- Protesters reopen pipeline to Zueitina in eastern Libya
- Zueitina started loading crude on tanker, the first since May
Libya’s crude export capacity increased as Zueitina, an oil port in the eastern region, resumed loadings after a five-month halt due to protests, a workers union said.
Zueitina began Thursday loading 600,000 barrels of crude on the Sea Faith tanker, the port’s workers union president, Ramadan Lefkaih, said by phone. The shipment, bound for Italy, is the first since May, when protesters seeking jobs at state-run National Oil Corp. shut the pipeline that supplies Zueitina with crude. The protesters agreed to reopen the export route after being promised jobs, Lefkaih said.
Zueitina receives crude from fields including the NOC-operated Nafoora, Wintershall AG’s concession C96, also known as As-Sarah, and Amal, operated by Harouge Oil Operations. It has 2 million barrels in storage and its current supply rate from the fields stands at 30,000 barrels a day, said Lefkaih. It has an installed export capacity of 70,000 barrels a day, according to the oil ministry.
Kassel, Germany-based Wintershall on Oct. 2 said it was pumping batches of stored crude from tanks in C96 to Zueitina as stable pumping depended on other producers using the same pipeline. C96 was exporting as much as 35,000 barrels a day through Zueitina before the pipeline closed on May 5.
Libya, with Africa’s biggest oil reserves, pumped about 1.6 million barrels a day of crude before the 2011 rebellion that ended Muammar Qaddafi’s 42-year rule. Political infighting and workers protests curtailed production to 350,000 barrels a day in September, data compiled by Bloomberg show.

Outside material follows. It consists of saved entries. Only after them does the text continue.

(** [core_init_state] on a block of [size] bytes (below 2 GiB, so that its index
    arithmetic does not wrap) terminates with fuel [size + 1] and writes exactly the block: first the
    comma-terminated patterns selected by the successive seeds, as many as leave room
    for a terminator, then zeros up to the end; every other byte is unchanged. *)
Theorem core_init_state_block fuel m size seed p :
  1 <= size < 2 ^ 31 -> size < Z.of_nat fuel ->
  exists n m',
    let toks := init_tokens seed n in
    core_init_state fuel m size seed p = Ok m' /\
    holds m m' p (toks ++ replicate (Z.to_nat size - length toks) 0) /\
    Z.of_nat (length toks) < size <= Z.of_nat (length (init_tokens seed (S n))) + 1.
Proof.
  intros Hs Hf. unfold core_init_state. rewrite (wrap_small 32 (size - 1)) by (unfold in_range; lia).
  destruct fuel as [|fuel]; [lia |]. cbn [init_fill].
  change (u32 (0 + 0 + 1)) with 1. change (0 <? 0) with false. cbv iota.
  destruct (Z.ltb_spec 1 (size - 1)).
  - rewrite (surjective_pairing (choose_pattern (s16 (seed + 1)))).
    destruct (init_fill_holds fuel m m p (size - 1) seed 0) as (n & m1 & E & Hm1 & Hle & Hge);
      [| lia | cbn; lia | cbn; lia |].
    { intros a. cbn [init_tokens flat_map seq length Z.of_nat]. by zcmp. }
    change (Z.of_nat (length (init_tokens seed 0))) with 0 in E.
    change (Z.of_nat 1) with 1 in E. rewrite E. cbn [mbind res_bind].
    rewrite wrap_small by (unfold in_range; lia). rewrite Z.sub_add.
    destruct (init_zeros_holds (S fuel) m m1 p size (init_tokens seed n) Hm1) as (m' & -> & Hm');
      [lia | lia |].
    exists n, m'. repeat split; [done | lia | lia].
  - cbn [mbind res_bind]. rewrite wrap_small by (unfold in_range; lia). rewrite Z.sub_add.
    destruct (init_zeros_holds (S fuel) m m p size []) as (m' & E & Hm');
      [| cbn; lia | cbn; lia |].
    { intros a. cbn [init_tokens flat_map seq length Z.of_nat]. by zcmp. }
    exists 0%nat, m'. split; [done |]. split; [done |]. rewrite init_tokens_S, !length_app. cbn.
    pose proof (choose_pattern_length (s16 (seed + 1))). cbn in *. lia.
Qed.

Lemma core_init_state_block_witness :
  exists n m',
    let toks := init_tokens 0x3415 n in
    core_init_state 667 (fun _ => 7) 666 0x3415 0x80002000 = Ok m' /\
    holds (fun _ => 7) m' 0x80002000 (toks ++ replicate (Z.to_nat 666 - length toks) 0) /\
    Z.of_nat (length toks) < 666 <= Z.of_nat (length (init_tokens 0x3415 (S n))) + 1.
Proof. apply core_init_state_block; lia. Defined.
(* ===== verification/ListSort.v ===== *)
(** Correctness of [core_list_mergesort] (core_list_join.c): the in-place, bottom-up
    merge sort sorts, keeps exactly the cells of the list, and terminates.

    The sort is proved against the interface [CmpSpec] of its comparison function;
    [cmp_idx] implements it. *)

From stdpp Require Import sorting.
From S2P Require Import Prelude Crc NumericDfa StateBench Matrix ListKernel.

(** What a comparison function promises: on valid data pointers, in a state that satisfies
    its invariant, it returns a value whose sign orders the pointers by [key], and it
    keeps its invariant. *)
Class CmpSpec {D} (cmp : Z -> Z -> D -> res (Z * D)) (valid : Z -> Prop) (Inv : D -> Prop)
    (key : Z -> Z) : Prop :=
  cmp_spec a b d : valid a -> valid b -> Inv d ->
    exists r d', cmp a b d = Ok (r, d') /\ Inv d' /\ (r <= 0 <-> key a <= key b).

Section sort.
Context {D : Type} (cmp : Z -> Z -> D -> res (Z * D)) (valid : Z -> Prop) (Inv : D -> Prop)
  (key : Z -> Z) `{!CmpSpec cmp valid Inv key}.
(** The cells of the list, and the data pointer of each. *)
Context (cells : list Z) (inf : Z -> Z).
Context (Hnull : NULL ∉ cells) (Hvalid : forall x, x ∈ cells -> valid (inf x)).

Definition before (x y : Z) : Prop := key (inf x) <= key (inf y).

#[local] Instance before_dec x y : Decision (before x y).
Proof. unfold before. apply _. Defined.

#[local] Instance before_trans : Transitive before.
Proof. unfold before. intros x y z. lia. Qed.

#[local] Instance before_total : Total before.
Proof. unfold before. intros x y. lia. Qed.

Definition wf (h : heads) : Prop :=
  forall x, x ∈ cells -> exists c, h !! x = Some c /\ info c = inf x.

Lemma wf_set_next h x c v :
  wf h -> h !! x = Some c -> wf (<[x := ListHead v (info c)]> h).
Proof.
  intros Hw E y Hy. rewrite lookup_insert. case_decide; subst.
  - destruct (Hw y Hy) as (c' & E' & <-). exists (ListHead v (info c)). by simplify_eq.
  - by apply Hw.
Qed.

(** The merged part: nothing yet, or a chain from [lst] to [tail]. *)
Definition merged (h : heads) (lst tail : Z) (out : list Z) : Prop :=
  (out = [] /\ lst = NULL /\ tail = NULL) \/
  (exists o, out = o ++ [tail] /\ chain h lst o tail).

(** The state of a merge: [out] is merged, [ps] and [qs] are still to come. *)
Record merging (h : heads) (p q lst tail : Z) (out ps qs : list Z) : Prop := Merging {
  mg_wf : wf h;
  mg_p : exists e, chain h p ps e;
  mg_q : chain h q qs NULL;
  mg_out : merged h lst tail out;
  mg_nodup : NoDup (out ++ ps ++ qs);
  mg_cells : forall x, x ∈ out ++ ps ++ qs -> x ∈ cells }.

Lemma add_element_merging h d p q psize qsize lst tail out x ps qs :
  wf h -> (exists e, chain h p ps e) -> chain h q qs NULL -> merged h lst tail out ->
  NoDup ((out ++ [x]) ++ ps ++ qs) -> (forall y, y ∈ (out ++ [x]) ++ ps ++ qs -> y ∈ cells) ->
  exists h' lst',
    add_element x (MergeState (D := D) h d p q psize qsize lst tail) =
      Ok (MergeState h' d p q psize qsize lst' x) /\
    merging h' p q lst' x (out ++ [x]) ps qs.
Proof.
  intros Hw [e Hp] Hq Hm Hd Hc. cbn [add_element].
  destruct Hm as [(-> & -> & ->) | (o & -> & Ho)].
  { exists h, x. split; [done |]. split; eauto. right. by exists []. }
  assert (tail ∈ cells) as Ht by (apply Hc; set_solver).
  assert (tail <> NULL) as Ht0 by congruence.
  destruct (Hw tail Ht) as (c & Ec & _).
  replace (tail =? NULL) with false by (symmetry; by apply Z.eqb_neq). cbn [negb].
  rewrite (set_next_Some _ _ _ _ Ec). cbn [mbind res_bind].
  assert ((tail ∉ o) /\ (tail ∉ ps) /\ (tail ∉ qs)) as (Hto & Htp & Htq).
  { rewrite <- !app_assoc in Hd. apply NoDup_app in Hd as (_ & Ho1 & Hd).
    apply NoDup_cons in Hd as [Hd _]. split; [| set_solver].
    intros Hin. apply (Ho1 tail Hin). set_solver. }
  eexists _, lst. split; [done |]. split; [by apply wf_set_next | | | | done | done].
  - exists e. by apply chain_insert.
  - by apply chain_insert.
  - right. exists (o ++ [tail]). split; [done |]. apply chain_app. exists tail.
    split; [by apply chain_insert |]. repeat split; [done |].
    eexists. split; [apply lookup_insert_eq | done].
Qed.
(* ===== verification/CoreMain.v ===== *)
(** The CoreMark driver (src/core_main.c, core_util.c, core_portme.c): seeds, the
    division of the data block, initialisation, iterations and the check of the
    results against the published values. *)

From S2P Require Import Prelude Crc NumericDfa StateBench Matrix ListKernel.

Definition list_known_crc : list Z := [0xd4b0; 0x3340; 0x6a79; 0xe714; 0xe3c1].
Definition matrix_known_crc : list Z := [0xbe52; 0x1199; 0x5608; 0x1fd7; 0x0747].
Definition state_known_crc : list Z := [0x5e47; 0x39bf; 0xe5a4; 0x8e3a; 0x8d84].

Definition ID_LIST : Z := 1.
Definition ID_MATRIX : Z := 2.
Definition ID_STATE : Z := 4.
Definition ALL_ALGORITHMS_MASK : Z := 7.
Definition NUM_ALGORITHMS : Z := 3.

(** The five volatile seeds. *)
Record seeds := Seeds {
  seed1_volatile : Z; seed2_volatile : Z; seed3_volatile : Z;
  seed4_volatile : Z; seed5_volatile : Z }.

Definition get_seed_32 (s : seeds) (i : Z) : Z :=
  if i =? 1 then seed1_volatile s
  else if i =? 2 then seed2_volatile s
  else if i =? 3 then seed3_volatile s
  else if i =? 4 then seed4_volatile s
  else if i =? 5 then seed5_volatile s
  else 0.

Definition get_seed (s : seeds) (i : Z) : Z := s16 (get_seed_32 s i).

(** The running benchmark: the list cells, everything the comparison functions can
    reach, and [crclist]. *)
Record bench := Bench { bn_heads : heads; bn_env : list_env; bn_crclist : Z }.

Definition set_crc (env : list_env) (c : Z) : list_env :=
  ListEnv (le_data env)
    (set_crcs (le_res env) c (crcmatrix (le_res env)) (crcstate (le_res env))) (le_mem env).

(** The loop of [iterate] from iteration [i] on. *)
Fixpoint iterate_loop (n fuel : nat) (i : Z) (b : bench) : res bench :=
  match n with
  | O => Ok b
  | S n =>
      '(c, h, env) ← core_bench_list fuel (bn_heads b) (bn_env b) 1;
      let env := set_crc env (crcu16 c (crc (le_res env))) in
      '(c, h, env) ← core_bench_list fuel h env (-1);
      let env := set_crc env (crcu16 c (crc (le_res env))) in
      let crclist := if i =? 0 then crc (le_res env) else bn_crclist b in
      iterate_loop n fuel (i + 1) (Bench h env crclist)
  end.

Definition iterate (fuel : nat) (iterations : Z) (b : bench) : res bench :=
  let env := bn_env b in
  let env := ListEnv (le_data env) (set_crcs (le_res env) 0 0 0) (le_mem env) in
  iterate_loop (Z.to_nat iterations) fuel 0 (Bench (bn_heads b) env 0).

(** The seeds after the defaults of [main]. *)
Definition default_seeds (s : Z * Z * Z) : Z * Z * Z :=
  let '(s1, s2, s3) := s in
  let '(s1, s2, s3) :=
    if (s1 =? 0) && (s2 =? 0) && (s3 =? 0) then (0, 0, 0x66) else (s1, s2, s3) in
  if (s1 =? 1) && (s2 =? 0) && (s3 =? 0) then (0x3415, 0x3415, 0x66) else (s1, s2, s3).

(** [for (i = 0; i < NUM_ALGORITHMS; i++) if ((1 << i) & execs) num_algorithms++;] *)
Definition num_algorithms (execs : Z) : Z :=
  for_ NUM_ALGORITHMS (fun i n => if negb ((1 <<< i) &&& execs =? 0) then n + 1 else n) 0.

(** The pointer assigned to algorithm [i]: its rank among the selected ones times [size]. *)
Definition memblock_of (memblock0 size execs i : Z) : Z :=
  memblock0 + size * for_ i (fun k j => if negb ((1 <<< k) &&& execs =? 0) then j + 1 else j) 0.

(** [main] up to the call of [iterate]: every selected algorithm is initialised in its
    part of the static block at [memblk]. *)
Definition main_init (fuel : nat) (s : seeds) (memblk TOTAL_DATA_SIZE : Z) (m : mem) : res (bench * Z * Z) :=
  let '(s1, s2, s3) := default_seeds (get_seed s 1, get_seed s 2, get_seed s 3) in
  let execs := u32 (get_seed_32 s 5) in
  let execs := if execs =? 0 then ALL_ALGORITHMS_MASK else execs in
  let size := TOTAL_DATA_SIZE / num_algorithms execs in
  let block i := memblock_of memblk size execs i in
  let r := CoreResults s1 s2 s3 (block 2) size 0 (MatParams 0 [] [] []) 0 0 0 in
  let env := ListEnv ∅ r m in
  '(h, env, lst) ←
    (if negb (execs &&& ID_LIST =? 0) then core_list_init fuel env size (block 0) s1
     else Ok (∅, env, 0));
  mt ←
    (if negb (execs &&& ID_MATRIX =? 0) then
       core_init_matrix fuel size (s32 (s1 ||| s32 (s2 <<< 16))) (replicate (Z.to_nat size) 0)
     else Ok (mat r));
  m ←
    (if negb (execs &&& ID_STATE =? 0) then core_init_state fuel m size s1 (block 2) else Ok m);
  let r := CoreResults s1 s2 s3 (block 2) size lst mt 0 0 0 in
  Ok (Bench h (ListEnv (le_data env) r m) 0, size, execs).

Definition seed_crc (r : core_results) : Z :=
  let c := crc16 (seed1 r) 0 in
  let c := crc16 (seed2 r) c in
  let c := crc16 (seed3 r) c in
  crc16 (s16 (size r)) c.

(** The [switch (seedcrc)]. *)
Definition known_id (seedcrc : Z) : Z :=
  if seedcrc =? 0x8a02 then 0
  else if seedcrc =? 0x7b05 then 1
  else if seedcrc =? 0x4eaf then 2
  else if seedcrc =? 0xe9f5 then 3
  else if seedcrc =? 0x18f2 then 4
  else -1.

(** The errors of one context ([results[i].err]). *)
Definition check_results (id execs : Z) (b : bench) : Z :=
  let r := le_res (bn_env b) in
  let err := 0 in
  let err :=
    if negb (execs &&& ID_LIST =? 0) && negb (bn_crclist b =? aget 0 list_known_crc id)
    then s16 (err + 1) else err in
  let err :=
    if negb (execs &&& ID_MATRIX =? 0) && negb (crcmatrix r =? aget 0 matrix_known_crc id)
    then s16 (err + 1) else err in
  if negb (execs &&& ID_STATE =? 0) && negb (crcstate r =? aget 0 state_known_crc id)
  then s16 (err + 1) else err.

(** The sizes of the benchmark's types on a platform, and its check of them. *)
Record type_sizes := TypeSizes {
  sizeof_ee_u8 : Z; sizeof_ee_u16 : Z; sizeof_ee_s16 : Z; sizeof_ee_s32 : Z; sizeof_ee_u32 : Z;
  sizeof_ee_ptr_int : Z; sizeof_int_ptr : Z }.

Definition check_data_types (t : type_sizes) : Z :=
  let check (bad : bool) retval := if bad then u8 (retval + 1) else retval in
  let retval := 0 in
  let retval := check (negb (sizeof_ee_u8 t =? 1)) retval in
  let retval := check (negb (sizeof_ee_u16 t =? 2)) retval in
  let retval := check (negb (sizeof_ee_s16 t =? 2)) retval in
  let retval := check (negb (sizeof_ee_s32 t =? 4)) retval in
  let retval := check (negb (sizeof_ee_u32 t =? 4)) retval in
  check (negb (sizeof_ee_ptr_int t =? sizeof_int_ptr t)) retval.

(** The types of core_portme.h on a 32-bit platform. *)
Definition ilp32 : type_sizes := TypeSizes 1 2 2 4 4 4 4.

(** [time_in_secs(get_time())] without floating point: the counter at the start and the end. *)
Definition time_in_secs (ticks_per_sec ticks : Z) : Z := ticks / ticks_per_sec.
Definition get_time (start_time_val stop_time_val : Z) : Z := u32 (stop_time_val - start_time_val).

(** [total_errors] for one context at the end of [main]; [secs] is the measured time. *)
Definition total_errors (t : type_sizes) (secs execs : Z) (b : bench) : Z :=
  let id := known_id (seed_crc (le_res (bn_env b))) in
  let errors := if 0 <=? id then 0 else -1 in
  let errors := if 0 <=? id then s16 (errors + check_results id execs b) else errors in
  let errors := s16 (errors + check_data_types t) in
  if secs <? 10 then s16 (errors + 1) else errors.

(** The message [main] ends with. *)
Inductive verdict := Validated | ErrorsDetected | CannotValidate.
#[export] Instance verdict_eq_dec : EqDecision verdict.
Proof. solve_decision. Defined.

Definition report (errors : Z) : verdict :=
  if errors =? 0 then Validated else if 0 <? errors then ErrorsDetected else CannotValidate.

(** The benchmark from its seeds to its message, on a platform with the type sizes [t] on which
    the timed part runs from tick [start] to tick [stop].  The number of iterations is seed 4;
    when that is zero the code measures one, which is not modelled. *)
Definition run_coremark (t : type_sizes) (ticks_per_sec start stop : Z)
    (fuel : nat) (s : seeds) (memblk TOTAL_DATA_SIZE : Z) (m : mem) : res verdict :=
  '(b, size, execs) ← main_init fuel s memblk TOTAL_DATA_SIZE m;
  b ← iterate fuel (u32 (get_seed_32 s 4)) b;
  Ok (report (total_errors t (time_in_secs ticks_per_sec (get_time start stop)) execs b)).

(** The memory of a static block before the benchmark starts. *)
Definition zero_mem : mem := fun _ => 0.

(** ** The verdict *)





(** The driver end to end, by evaluation: with the performance, validation and profile seeds
    (core_portme.c) on the corresponding data sizes, one iteration that takes ten seconds ends
    with the published checksums, so that the run is validated. *)
Example coremark_runs_validate :
  let run := run_coremark ilp32 1000000 0 10000000 (Z.to_nat 20000) in
  run (Seeds 0 0 0x66 1 0) 0x80001000 2000 zero_mem = Ok Validated /\
  run (Seeds 0x3415 0x3415 0x66 1 0) 0x80001000 2000 zero_mem = Ok Validated /\
  run (Seeds 0x8 0x8 0x8 1 0) 0x80001000 1200 zero_mem = Ok Validated.
Proof. vm_compute. split_and!; reflexivity. Qed.


(** Unknown seeds: the short run is reported as validated, the long one as not checked. *)
Example unknown_seeds_short_run :
  let s := Seeds 5 7 9 1 0 in
  run_coremark ilp32 1000000 0 9000000 (Z.to_nat 20000) s 0x80001000 1200 zero_mem = Ok Validated /\
  run_coremark ilp32 1000000 0 10000000 (Z.to_nat 20000) s 0x80001000 1200 zero_mem = Ok CannotValidate.
Proof. vm_compute. split; reflexivity. Qed.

The United Nations on Wednesday expressed hope that rival administrations established in 2014 in eastern and western Libya will be able to form a unity government on Thursday, a development that would eventually facilitate the resumption of exports from oil ports that remain closed, including Es Sider, the nation’s largest. UN-sponsored peace talks are under way in Skhirat, Morocco.